Accommodatingly, the script by Kasdan and Dan Gordon tries to cast Wyatt as a nice boy who loved his brothers. Setting this theme in place is Gene Hackman as Wyatt's father, who presides over the first quarter of the film (whenever Costner allows Kasdan to cut away from him, that is), but is mercifully absent from the rest. His big line is, "Nothing in life is as important as family. Everyone else is just strangers." I've never enjoyed this wonderful actor less, and it isn't Hackman's fault--every line he speaks is some piece of fraudulent, family-values folk wisdom like this. His part might have been written by Dan Quayle's speechwriter. Among the other epigrams that this paragon utters is a lecture on due process: "I'm a man who respects the law. After your family, it's about the only thing you have to believe in." He then demonstrates his respect by telling Wyatt that he shouldn't hesitate to kill anyone who doesn't share this view. That first section of Wyatt Earp is the film's most ghastly, in part because of the waste of Hackman, but mostly because Costner is playing youthful innocent ardor. The movie's nadir comes early, at least: the scene in which Wyatt proposes to his first wife, Urilla (lovely Annabeth Gish). The two-dimensional earnestness with which Costner recites his amorous declarations is too self-absorbed and joyless even to be laughed at.
This is what's most infuriating about Wyatt Earp, aside from the possibility that it may kill the happy renaissance that the Western genre has been seeing lately. Costner doesn't want Wyatt to be a complex character. The opportunities the script afforded him for platitudinous piety seem to be exactly what attracted him to it.

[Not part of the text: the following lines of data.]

Lemma getRecords_nil_handle c dbquery w :
  client c = None →
  wellFormed dbquery = true →
  ∃ e, level e = InfoLevel
       ∧ getRecords c dbquery w = (Panicked, extend w [e] []).
Proof.
  intros Hc Hwf. unfold wellFormed in Hwf. apply orb_true_iff in Hwf.
  unfold getRecords, fetchRecords, ExecuteQueryandFetchRecords.
  rewrite Hc.
  destruct Hwf as [Hsnap|Hcur].
  - unfold snapshotQuery in Hsnap. apply andb_true_iff in Hsnap.
    destruct Hsnap as [Hq Hname]. apply negb_true_iff in Hq.
    rewrite Hq, Hname. exec.
    eexists. split; [|unfold extend; simpl; by rewrite app_nil_r]. done.
  - unfold cursorQuery in Hcur. apply andb_true_iff in Hcur.
    destruct Hcur as [Hcur Hsup]. apply andb_true_iff in Hcur.
    destruct Hcur as [Hq Hname]. apply negb_true_iff in Hq, Hname.
    rewrite Hq, Hname, (supported_not_blank _ Hsup). simpl.
    unfold supported in Hsup.
    destruct (is_TIMESTAMP (IndexColumnType dbquery)) eqn:Ht; simpl.
    + destruct (GoStrings.Contains (Query dbquery) "where");
        simpl; rewrite Hname; exec;
        (eexists; split; [|unfold extend; simpl; by rewrite app_nil_r]; done).
    + simpl in Hsup. rewrite Hsup. simpl.
      destruct (GoStrings.Contains (Query dbquery) "where");
        simpl; rewrite Hname; exec;
        (eexists; split; [|unfold extend; simpl; by rewrite app_nil_r]; done).
Qed.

The movie keeps pushing the idea that this is the kind of guy we should emulate--one who'll kill you if he's reasonably sure you're in the wrong, who makes an obsessive creed of family, one who takes no guff from the womenfolk and who always pays back in kind those who wrong him. This last, in fact, is partly why the film is so unconscionably overlong--it can't end until it's shown us Wyatt killing every last one of his enemies. Yes, there is good work in the film. A handsome fellow named Linden Ashby is an appealing Virgil, Catherine O'Hara fits right in to the setting as one of the disapproving sisters-in-law, and I also liked Tom Sizemore's soft-spoken Bat Masterson. Owen Roizman's cinematography is luminous--those who go to Westerns mainly for Frederic Remington vistas and horses pounding across the range may pass the film pleasurably enough on Roizman's work alone.